Look below for the line containing "vadd (vzeros_like a)" and the line containing "#[export] Instance vdiv_proper"; repeat exactly those two lines and all lines between them, and nothing else.

BEGIN Data for the task

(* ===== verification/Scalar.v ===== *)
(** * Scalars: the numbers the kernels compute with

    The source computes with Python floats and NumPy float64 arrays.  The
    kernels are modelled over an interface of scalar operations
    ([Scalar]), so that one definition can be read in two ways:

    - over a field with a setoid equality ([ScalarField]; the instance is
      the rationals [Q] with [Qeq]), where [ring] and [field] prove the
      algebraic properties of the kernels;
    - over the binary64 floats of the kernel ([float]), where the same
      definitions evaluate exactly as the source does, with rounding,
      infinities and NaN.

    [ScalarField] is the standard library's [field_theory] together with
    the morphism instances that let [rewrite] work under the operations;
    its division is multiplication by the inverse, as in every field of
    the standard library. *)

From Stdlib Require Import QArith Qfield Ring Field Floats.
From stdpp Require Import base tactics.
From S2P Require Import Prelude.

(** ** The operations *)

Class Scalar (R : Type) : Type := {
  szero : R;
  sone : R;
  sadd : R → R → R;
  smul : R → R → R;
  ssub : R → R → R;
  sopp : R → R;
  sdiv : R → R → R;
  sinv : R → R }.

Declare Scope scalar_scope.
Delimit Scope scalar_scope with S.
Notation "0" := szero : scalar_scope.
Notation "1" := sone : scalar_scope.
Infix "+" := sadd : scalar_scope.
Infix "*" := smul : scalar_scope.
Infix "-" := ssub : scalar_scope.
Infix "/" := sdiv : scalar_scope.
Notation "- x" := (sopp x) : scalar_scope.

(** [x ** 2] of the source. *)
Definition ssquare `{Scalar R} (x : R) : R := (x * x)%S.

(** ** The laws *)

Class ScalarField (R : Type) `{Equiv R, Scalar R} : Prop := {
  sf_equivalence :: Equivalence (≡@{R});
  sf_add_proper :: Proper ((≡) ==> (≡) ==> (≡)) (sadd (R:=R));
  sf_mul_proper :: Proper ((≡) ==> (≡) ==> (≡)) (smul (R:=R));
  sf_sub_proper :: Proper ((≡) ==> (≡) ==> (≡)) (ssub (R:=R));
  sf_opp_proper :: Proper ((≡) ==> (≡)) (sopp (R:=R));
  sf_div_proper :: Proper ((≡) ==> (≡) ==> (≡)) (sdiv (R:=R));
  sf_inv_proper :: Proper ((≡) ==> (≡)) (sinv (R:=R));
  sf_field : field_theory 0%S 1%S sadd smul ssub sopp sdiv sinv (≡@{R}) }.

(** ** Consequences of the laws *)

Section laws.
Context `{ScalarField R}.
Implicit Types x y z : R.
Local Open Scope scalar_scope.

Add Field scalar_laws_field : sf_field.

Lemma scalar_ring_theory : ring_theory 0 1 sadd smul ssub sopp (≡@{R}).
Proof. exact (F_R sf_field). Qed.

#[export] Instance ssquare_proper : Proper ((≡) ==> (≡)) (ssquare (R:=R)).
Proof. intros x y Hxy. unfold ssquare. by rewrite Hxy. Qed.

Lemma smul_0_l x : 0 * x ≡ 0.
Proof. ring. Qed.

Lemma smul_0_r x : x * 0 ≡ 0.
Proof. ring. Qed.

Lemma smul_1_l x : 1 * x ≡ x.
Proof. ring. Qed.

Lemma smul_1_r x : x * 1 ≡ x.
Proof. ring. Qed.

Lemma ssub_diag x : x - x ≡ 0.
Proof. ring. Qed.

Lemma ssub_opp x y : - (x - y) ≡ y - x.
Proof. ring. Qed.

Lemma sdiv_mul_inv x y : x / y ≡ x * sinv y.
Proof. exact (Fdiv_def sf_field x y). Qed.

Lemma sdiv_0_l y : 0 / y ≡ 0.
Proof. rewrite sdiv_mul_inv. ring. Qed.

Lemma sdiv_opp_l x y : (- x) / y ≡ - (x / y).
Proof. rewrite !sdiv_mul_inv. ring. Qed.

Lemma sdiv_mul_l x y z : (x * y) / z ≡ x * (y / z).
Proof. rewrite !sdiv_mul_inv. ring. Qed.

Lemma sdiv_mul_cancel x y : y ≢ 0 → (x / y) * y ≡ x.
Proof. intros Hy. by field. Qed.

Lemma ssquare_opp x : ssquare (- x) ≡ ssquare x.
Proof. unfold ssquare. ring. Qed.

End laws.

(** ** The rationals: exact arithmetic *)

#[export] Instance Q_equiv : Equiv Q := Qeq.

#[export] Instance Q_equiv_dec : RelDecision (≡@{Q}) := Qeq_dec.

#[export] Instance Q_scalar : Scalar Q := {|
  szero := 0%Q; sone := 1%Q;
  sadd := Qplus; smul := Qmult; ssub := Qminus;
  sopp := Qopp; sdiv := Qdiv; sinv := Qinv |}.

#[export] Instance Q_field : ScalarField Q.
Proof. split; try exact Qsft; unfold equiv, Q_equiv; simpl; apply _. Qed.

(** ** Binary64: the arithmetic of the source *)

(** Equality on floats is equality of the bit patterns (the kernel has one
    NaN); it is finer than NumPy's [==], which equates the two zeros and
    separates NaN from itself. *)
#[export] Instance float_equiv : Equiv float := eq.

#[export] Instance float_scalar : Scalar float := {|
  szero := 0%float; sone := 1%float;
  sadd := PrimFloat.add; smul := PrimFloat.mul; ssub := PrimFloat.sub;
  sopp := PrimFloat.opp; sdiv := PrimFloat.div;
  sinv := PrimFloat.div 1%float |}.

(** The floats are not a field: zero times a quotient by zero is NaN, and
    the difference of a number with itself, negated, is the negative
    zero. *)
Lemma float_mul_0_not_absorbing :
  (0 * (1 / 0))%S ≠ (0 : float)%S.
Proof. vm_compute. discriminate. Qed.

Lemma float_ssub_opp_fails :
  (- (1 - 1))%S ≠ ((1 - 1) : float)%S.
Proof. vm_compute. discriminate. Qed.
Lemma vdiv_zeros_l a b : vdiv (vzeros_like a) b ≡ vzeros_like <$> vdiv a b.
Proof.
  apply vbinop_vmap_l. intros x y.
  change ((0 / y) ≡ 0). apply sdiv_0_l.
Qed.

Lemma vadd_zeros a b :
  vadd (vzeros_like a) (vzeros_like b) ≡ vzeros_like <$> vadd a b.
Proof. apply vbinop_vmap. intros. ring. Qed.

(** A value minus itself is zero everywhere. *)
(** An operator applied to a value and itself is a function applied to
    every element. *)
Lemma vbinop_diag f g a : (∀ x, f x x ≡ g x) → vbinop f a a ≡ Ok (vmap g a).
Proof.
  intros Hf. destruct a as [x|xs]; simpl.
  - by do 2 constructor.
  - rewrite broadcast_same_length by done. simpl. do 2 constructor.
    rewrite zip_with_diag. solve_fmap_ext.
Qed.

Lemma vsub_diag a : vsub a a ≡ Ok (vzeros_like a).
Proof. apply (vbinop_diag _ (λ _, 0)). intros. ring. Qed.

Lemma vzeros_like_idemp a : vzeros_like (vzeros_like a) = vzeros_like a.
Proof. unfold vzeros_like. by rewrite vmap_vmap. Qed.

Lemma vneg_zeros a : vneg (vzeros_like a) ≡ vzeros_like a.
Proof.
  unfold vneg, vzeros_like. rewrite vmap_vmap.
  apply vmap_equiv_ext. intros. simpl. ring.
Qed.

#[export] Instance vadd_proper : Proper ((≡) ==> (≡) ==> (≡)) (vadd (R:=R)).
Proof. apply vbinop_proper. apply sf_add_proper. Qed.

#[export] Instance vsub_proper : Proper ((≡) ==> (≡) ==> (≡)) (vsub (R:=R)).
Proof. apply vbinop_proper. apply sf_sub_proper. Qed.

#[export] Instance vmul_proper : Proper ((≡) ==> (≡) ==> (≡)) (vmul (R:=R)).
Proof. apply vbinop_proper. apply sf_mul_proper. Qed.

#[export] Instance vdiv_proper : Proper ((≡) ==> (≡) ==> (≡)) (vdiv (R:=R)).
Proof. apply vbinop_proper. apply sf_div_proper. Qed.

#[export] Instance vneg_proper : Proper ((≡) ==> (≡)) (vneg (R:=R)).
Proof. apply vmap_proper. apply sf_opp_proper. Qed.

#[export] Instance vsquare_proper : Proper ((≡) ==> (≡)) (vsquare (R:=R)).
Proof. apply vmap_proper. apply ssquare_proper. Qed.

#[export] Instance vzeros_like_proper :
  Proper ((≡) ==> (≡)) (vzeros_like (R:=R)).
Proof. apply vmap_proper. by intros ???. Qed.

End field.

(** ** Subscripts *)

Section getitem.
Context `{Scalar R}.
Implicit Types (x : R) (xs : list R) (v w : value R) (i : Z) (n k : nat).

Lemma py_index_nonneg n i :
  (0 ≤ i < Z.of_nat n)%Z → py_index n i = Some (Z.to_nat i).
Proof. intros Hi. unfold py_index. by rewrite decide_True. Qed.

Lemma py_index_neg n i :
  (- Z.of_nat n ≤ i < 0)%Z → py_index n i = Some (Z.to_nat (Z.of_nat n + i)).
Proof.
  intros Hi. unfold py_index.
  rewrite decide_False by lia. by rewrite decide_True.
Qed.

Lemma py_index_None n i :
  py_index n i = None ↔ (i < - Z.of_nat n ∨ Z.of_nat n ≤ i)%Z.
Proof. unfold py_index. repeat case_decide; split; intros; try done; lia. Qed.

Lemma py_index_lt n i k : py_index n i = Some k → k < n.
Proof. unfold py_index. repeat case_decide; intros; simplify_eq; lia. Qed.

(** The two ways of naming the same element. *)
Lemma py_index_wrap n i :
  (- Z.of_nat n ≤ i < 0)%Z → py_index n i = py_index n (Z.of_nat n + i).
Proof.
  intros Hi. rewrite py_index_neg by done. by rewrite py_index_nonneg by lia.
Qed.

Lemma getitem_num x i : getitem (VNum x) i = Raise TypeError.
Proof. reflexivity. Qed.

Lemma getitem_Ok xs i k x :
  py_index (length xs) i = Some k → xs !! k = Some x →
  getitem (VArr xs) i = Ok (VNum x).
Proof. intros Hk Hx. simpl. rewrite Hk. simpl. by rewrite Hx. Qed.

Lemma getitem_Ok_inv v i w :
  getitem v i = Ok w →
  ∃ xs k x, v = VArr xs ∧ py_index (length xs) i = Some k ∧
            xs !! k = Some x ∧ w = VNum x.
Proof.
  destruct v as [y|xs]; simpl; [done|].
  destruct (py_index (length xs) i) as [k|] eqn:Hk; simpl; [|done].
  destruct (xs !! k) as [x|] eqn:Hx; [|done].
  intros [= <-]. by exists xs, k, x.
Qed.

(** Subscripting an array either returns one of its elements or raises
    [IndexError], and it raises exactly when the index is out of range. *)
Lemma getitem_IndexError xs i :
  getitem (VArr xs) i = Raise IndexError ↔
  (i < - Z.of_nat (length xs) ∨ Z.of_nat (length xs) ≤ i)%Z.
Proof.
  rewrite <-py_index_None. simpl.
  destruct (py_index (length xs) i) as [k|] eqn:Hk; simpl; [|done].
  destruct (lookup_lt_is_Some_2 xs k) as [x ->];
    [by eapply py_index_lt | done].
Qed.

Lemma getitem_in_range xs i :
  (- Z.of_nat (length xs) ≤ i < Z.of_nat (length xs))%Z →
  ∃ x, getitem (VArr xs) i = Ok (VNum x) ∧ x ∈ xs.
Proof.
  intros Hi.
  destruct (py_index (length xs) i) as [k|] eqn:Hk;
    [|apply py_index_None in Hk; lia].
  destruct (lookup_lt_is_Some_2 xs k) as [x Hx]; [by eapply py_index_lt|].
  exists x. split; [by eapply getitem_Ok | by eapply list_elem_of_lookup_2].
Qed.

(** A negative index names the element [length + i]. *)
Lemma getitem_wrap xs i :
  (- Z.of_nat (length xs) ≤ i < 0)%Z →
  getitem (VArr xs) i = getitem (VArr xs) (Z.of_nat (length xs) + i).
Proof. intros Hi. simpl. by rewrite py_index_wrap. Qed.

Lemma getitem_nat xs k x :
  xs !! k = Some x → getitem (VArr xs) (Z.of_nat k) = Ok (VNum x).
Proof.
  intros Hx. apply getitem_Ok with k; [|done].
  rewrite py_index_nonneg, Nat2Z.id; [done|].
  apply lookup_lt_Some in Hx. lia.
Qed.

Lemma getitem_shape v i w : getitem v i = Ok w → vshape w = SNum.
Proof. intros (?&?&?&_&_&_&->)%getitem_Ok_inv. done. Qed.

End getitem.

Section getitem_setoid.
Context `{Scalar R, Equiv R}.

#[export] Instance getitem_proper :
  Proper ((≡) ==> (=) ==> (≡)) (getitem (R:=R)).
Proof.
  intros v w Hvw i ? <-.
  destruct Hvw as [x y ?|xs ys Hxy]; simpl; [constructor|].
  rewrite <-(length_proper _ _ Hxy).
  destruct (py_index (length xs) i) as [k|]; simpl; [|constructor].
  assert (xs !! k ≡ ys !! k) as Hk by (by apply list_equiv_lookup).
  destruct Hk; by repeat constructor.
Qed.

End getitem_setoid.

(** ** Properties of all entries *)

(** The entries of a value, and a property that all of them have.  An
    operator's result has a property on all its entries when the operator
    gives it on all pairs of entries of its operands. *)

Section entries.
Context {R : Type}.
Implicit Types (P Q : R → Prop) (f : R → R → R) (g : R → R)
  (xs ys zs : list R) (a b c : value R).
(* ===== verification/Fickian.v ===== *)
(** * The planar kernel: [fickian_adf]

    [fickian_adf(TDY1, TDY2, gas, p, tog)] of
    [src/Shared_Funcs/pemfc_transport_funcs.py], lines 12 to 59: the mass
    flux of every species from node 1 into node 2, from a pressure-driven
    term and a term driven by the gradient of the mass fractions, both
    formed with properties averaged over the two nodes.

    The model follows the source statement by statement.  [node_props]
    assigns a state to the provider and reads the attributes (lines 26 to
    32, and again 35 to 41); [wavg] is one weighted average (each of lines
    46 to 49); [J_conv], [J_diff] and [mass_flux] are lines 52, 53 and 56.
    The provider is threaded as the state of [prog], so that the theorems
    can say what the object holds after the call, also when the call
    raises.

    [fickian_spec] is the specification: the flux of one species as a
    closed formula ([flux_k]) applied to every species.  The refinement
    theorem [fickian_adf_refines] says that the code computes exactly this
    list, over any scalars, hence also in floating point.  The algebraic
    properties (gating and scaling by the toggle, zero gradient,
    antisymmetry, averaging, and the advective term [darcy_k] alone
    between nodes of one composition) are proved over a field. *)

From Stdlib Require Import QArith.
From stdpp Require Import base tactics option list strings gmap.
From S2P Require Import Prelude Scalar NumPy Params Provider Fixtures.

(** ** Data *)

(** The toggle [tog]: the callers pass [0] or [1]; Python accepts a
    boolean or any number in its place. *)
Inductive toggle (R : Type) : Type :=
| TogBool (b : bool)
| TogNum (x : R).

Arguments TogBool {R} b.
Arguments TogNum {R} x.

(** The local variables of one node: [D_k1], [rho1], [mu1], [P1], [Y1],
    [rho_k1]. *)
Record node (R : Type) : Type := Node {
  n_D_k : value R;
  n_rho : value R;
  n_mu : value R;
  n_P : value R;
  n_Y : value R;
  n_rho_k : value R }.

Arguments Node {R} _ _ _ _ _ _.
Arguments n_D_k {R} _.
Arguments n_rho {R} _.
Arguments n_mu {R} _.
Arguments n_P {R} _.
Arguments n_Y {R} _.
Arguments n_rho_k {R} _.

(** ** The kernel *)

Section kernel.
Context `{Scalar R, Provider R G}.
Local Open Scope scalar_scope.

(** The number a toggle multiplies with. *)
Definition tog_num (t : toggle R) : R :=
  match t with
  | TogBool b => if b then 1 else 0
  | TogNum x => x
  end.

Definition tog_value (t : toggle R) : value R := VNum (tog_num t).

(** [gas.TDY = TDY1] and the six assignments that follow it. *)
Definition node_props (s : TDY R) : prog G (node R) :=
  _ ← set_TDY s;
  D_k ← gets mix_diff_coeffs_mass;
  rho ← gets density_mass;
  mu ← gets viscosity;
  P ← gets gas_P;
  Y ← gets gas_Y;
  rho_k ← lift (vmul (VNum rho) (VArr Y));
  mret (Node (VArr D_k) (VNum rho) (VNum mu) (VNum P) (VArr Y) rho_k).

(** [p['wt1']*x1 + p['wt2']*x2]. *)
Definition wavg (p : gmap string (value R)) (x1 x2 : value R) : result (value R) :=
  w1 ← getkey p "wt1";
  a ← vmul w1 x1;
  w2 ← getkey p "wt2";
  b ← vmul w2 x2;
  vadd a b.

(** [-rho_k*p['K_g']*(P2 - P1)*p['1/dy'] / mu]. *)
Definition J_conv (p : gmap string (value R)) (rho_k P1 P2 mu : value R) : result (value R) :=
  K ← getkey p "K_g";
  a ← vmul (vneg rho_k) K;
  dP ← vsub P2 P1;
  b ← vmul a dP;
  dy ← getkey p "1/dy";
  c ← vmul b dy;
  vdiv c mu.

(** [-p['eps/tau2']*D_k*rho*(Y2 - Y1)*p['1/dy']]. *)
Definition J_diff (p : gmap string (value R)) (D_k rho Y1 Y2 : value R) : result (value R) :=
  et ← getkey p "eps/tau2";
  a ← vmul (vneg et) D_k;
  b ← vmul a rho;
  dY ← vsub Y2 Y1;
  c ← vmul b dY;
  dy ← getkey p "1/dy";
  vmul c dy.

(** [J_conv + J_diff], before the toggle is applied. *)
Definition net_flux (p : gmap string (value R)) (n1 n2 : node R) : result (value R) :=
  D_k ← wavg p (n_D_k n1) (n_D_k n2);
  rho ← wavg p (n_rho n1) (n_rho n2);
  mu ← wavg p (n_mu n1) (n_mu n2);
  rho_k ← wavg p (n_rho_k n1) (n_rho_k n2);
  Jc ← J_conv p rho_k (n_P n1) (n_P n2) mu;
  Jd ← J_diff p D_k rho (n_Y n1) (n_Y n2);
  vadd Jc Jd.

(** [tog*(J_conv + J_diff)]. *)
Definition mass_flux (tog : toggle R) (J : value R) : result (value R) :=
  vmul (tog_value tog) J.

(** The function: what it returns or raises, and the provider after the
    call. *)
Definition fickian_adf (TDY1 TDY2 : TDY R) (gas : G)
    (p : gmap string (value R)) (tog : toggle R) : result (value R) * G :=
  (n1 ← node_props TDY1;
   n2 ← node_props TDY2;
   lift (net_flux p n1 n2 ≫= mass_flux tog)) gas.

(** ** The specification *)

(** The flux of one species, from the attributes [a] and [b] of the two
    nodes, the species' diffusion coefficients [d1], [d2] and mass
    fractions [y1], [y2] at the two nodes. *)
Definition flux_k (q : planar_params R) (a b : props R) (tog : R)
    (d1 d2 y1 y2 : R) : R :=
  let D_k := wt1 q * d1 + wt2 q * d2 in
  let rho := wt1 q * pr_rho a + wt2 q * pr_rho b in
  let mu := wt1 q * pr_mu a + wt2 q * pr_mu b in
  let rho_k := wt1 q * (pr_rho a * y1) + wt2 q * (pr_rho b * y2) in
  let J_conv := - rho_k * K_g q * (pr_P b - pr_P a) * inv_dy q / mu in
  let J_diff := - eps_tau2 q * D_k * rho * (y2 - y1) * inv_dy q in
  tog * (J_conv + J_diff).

END Data for the task

• Problem solution:
  vadd (vzeros_like a) (vzeros_like b) ≡ vzeros_like <$> vadd a b.
Proof. apply vbinop_vmap. intros. ring. Qed.

(** A value minus itself is zero everywhere. *)
(** An operator applied to a value and itself is a function applied to
    every element. *)
Lemma vbinop_diag f g a : (∀ x, f x x ≡ g x) → vbinop f a a ≡ Ok (vmap g a).
Proof.
  intros Hf. destruct a as [x|xs]; simpl.
  - by do 2 constructor.
  - rewrite broadcast_same_length by done. simpl. do 2 constructor.
    rewrite zip_with_diag. solve_fmap_ext.
Qed.

Lemma vsub_diag a : vsub a a ≡ Ok (vzeros_like a).
Proof. apply (vbinop_diag _ (λ _, 0)). intros. ring. Qed.

Lemma vzeros_like_idemp a : vzeros_like (vzeros_like a) = vzeros_like a.
Proof. unfold vzeros_like. by rewrite vmap_vmap. Qed.

Lemma vneg_zeros a : vneg (vzeros_like a) ≡ vzeros_like a.
Proof.
  unfold vneg, vzeros_like. rewrite vmap_vmap.
  apply vmap_equiv_ext. intros. simpl. ring.
Qed.

#[export] Instance vadd_proper : Proper ((≡) ==> (≡) ==> (≡)) (vadd (R:=R)).
Proof. apply vbinop_proper. apply sf_add_proper. Qed.

#[export] Instance vsub_proper : Proper ((≡) ==> (≡) ==> (≡)) (vsub (R:=R)).
Proof. apply vbinop_proper. apply sf_sub_proper. Qed.

#[export] Instance vmul_proper : Proper ((≡) ==> (≡) ==> (≡)) (vmul (R:=R)).
Proof. apply vbinop_proper. apply sf_mul_proper. Qed.

#[export] Instance vdiv_proper : Proper ((≡) ==> (≡) ==> (≡)) (vdiv (R:=R)).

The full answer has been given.